▶ **REQUIREMENT**
Among the lines below, take the one holding "Definition without (n", the one holding "Proof. vm_compute. reflexivity. Qed.", and all lines between them. Set them down exactly.
START DATA EXTRACTS
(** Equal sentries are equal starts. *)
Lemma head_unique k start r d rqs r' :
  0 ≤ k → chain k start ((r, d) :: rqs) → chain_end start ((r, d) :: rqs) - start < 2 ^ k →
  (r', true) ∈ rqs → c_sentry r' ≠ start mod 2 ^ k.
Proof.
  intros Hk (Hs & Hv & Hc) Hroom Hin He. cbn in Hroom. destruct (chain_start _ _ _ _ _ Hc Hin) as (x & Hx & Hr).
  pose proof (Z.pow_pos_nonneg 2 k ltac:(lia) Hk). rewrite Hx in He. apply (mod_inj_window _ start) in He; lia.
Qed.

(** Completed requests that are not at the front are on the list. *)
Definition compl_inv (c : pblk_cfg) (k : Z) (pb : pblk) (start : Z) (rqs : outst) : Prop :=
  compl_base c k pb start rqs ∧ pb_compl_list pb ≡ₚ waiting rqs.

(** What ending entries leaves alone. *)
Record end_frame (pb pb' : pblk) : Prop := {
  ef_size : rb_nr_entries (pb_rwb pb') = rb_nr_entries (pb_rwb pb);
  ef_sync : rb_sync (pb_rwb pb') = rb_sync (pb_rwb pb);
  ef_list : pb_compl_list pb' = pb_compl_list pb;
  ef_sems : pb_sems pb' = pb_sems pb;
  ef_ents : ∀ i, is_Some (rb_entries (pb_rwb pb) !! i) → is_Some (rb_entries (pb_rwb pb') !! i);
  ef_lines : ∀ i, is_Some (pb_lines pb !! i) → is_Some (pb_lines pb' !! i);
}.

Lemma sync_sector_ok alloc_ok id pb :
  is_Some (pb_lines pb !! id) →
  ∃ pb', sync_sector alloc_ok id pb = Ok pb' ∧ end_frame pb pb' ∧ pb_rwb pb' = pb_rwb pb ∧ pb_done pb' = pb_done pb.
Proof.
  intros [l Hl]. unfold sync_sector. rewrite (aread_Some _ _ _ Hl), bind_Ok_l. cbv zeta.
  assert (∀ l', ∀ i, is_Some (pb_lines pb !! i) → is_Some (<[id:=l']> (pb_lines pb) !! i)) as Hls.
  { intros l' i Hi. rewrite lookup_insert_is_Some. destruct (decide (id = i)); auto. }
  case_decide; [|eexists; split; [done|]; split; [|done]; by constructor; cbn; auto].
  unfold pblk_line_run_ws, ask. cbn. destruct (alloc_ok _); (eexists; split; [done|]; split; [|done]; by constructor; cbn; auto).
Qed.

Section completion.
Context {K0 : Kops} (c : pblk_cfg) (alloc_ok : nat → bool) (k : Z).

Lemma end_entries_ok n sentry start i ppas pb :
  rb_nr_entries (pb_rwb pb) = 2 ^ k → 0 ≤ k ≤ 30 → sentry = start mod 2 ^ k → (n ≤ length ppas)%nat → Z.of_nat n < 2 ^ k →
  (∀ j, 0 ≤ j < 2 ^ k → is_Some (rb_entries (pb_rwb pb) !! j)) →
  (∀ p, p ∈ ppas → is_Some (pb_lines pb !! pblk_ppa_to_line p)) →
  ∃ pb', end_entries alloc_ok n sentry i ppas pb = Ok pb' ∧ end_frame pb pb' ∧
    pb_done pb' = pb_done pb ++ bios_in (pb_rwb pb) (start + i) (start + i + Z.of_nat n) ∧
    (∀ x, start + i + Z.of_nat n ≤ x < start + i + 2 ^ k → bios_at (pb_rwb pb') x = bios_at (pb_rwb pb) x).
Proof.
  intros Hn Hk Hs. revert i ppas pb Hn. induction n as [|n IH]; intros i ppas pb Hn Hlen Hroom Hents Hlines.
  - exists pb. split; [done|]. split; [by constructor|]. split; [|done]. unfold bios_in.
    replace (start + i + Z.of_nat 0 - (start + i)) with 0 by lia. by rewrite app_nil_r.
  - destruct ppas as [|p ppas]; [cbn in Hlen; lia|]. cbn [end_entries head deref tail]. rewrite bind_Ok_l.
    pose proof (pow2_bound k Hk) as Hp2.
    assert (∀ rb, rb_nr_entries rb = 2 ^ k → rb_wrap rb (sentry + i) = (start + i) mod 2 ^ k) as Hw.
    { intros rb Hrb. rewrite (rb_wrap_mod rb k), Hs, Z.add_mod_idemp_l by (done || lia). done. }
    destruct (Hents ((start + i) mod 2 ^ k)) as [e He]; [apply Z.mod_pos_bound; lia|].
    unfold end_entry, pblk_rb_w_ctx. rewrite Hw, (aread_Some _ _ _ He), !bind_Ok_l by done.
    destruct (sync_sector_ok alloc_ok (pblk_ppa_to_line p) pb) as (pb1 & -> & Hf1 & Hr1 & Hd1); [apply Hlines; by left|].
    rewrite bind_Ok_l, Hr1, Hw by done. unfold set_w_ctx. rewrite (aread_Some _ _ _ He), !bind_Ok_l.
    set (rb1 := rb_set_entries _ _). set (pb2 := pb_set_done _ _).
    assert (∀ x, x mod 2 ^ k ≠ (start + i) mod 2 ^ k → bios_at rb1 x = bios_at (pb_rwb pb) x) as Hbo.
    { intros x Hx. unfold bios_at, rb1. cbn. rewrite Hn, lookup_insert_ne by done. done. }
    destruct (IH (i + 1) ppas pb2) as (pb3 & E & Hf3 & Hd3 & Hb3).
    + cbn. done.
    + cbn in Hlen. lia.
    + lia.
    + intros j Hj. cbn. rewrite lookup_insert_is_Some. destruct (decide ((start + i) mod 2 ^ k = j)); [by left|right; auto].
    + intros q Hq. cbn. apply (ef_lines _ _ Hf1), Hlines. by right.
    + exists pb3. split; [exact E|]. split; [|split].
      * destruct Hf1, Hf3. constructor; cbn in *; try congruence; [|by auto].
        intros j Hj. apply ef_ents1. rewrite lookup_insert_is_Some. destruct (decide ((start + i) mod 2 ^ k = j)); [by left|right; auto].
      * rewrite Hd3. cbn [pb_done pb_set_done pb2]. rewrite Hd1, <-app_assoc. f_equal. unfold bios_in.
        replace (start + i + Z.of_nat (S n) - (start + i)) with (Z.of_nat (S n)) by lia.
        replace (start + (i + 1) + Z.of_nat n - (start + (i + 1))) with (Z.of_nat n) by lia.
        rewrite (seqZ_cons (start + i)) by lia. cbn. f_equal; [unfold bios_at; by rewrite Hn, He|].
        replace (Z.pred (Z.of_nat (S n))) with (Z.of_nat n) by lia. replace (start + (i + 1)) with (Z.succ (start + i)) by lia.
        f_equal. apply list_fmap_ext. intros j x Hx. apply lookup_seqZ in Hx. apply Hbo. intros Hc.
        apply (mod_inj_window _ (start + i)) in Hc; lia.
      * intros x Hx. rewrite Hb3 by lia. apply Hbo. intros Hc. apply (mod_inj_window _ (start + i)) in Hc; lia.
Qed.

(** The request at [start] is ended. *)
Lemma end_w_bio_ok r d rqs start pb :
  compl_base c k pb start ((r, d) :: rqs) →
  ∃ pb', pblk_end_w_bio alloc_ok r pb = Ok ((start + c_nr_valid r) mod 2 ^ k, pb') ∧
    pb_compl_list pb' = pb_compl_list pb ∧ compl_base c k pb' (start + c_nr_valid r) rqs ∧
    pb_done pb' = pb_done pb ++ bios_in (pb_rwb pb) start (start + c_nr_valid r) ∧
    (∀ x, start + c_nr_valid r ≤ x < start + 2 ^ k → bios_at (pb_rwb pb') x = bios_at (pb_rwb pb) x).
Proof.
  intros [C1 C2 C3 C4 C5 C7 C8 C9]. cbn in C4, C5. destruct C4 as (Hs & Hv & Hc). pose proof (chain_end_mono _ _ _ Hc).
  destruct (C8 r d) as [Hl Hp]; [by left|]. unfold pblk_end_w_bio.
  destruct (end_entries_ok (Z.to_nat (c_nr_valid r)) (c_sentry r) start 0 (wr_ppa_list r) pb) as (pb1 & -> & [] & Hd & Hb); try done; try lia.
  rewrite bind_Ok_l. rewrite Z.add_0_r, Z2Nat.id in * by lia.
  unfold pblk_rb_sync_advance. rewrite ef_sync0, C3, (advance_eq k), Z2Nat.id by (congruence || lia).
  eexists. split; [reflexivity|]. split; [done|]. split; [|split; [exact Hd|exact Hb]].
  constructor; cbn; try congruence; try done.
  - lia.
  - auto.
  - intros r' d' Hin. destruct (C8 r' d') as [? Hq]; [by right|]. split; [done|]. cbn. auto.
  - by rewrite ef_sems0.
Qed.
END DATA EXTRACTS
START DATA EXTRACTS
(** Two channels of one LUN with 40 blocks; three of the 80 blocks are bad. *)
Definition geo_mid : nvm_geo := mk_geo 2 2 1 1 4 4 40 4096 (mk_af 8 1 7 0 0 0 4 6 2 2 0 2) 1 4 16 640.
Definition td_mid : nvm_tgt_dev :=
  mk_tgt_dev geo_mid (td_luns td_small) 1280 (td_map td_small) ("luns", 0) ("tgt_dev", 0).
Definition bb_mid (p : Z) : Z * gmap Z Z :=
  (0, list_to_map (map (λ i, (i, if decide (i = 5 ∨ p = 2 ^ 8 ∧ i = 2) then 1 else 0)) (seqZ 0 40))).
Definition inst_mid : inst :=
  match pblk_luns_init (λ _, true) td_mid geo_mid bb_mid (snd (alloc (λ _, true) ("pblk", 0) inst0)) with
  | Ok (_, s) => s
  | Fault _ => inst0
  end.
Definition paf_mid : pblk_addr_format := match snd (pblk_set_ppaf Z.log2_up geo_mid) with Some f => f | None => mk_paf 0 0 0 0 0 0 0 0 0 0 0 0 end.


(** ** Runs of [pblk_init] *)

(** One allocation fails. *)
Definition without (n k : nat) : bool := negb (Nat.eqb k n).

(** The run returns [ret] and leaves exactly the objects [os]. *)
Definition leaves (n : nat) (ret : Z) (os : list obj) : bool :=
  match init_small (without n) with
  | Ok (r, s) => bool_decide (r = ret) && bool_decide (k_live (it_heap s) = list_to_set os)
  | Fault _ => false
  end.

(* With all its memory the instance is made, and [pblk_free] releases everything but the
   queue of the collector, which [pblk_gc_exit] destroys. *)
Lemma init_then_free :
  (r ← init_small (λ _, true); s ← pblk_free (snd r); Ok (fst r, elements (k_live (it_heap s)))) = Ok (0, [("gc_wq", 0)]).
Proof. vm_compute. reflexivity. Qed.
END DATA EXTRACTS
▶ **SOLUTION FOR THIS PROBLEM**
Definition without (n k : nat) : bool := negb (Nat.eqb k n).

(** The run returns [ret] and leaves exactly the objects [os]. *)
Definition leaves (n : nat) (ret : Z) (os : list obj) : bool :=
  match init_small (without n) with
  | Ok (r, s) => bool_decide (r = ret) && bool_decide (k_live (it_heap s) = list_to_set os)
  | Fault _ => false
  end.

(* With all its memory the instance is made, and [pblk_free] releases everything but the
   queue of the collector, which [pblk_gc_exit] destroys. *)
Lemma init_then_free :
  (r ← init_small (λ _, true); s ← pblk_free (snd r); Ok (fst r, elements (k_live (it_heap s)))) = Ok (0, [("gc_wq", 0)]).
Proof. vm_compute. reflexivity. Qed.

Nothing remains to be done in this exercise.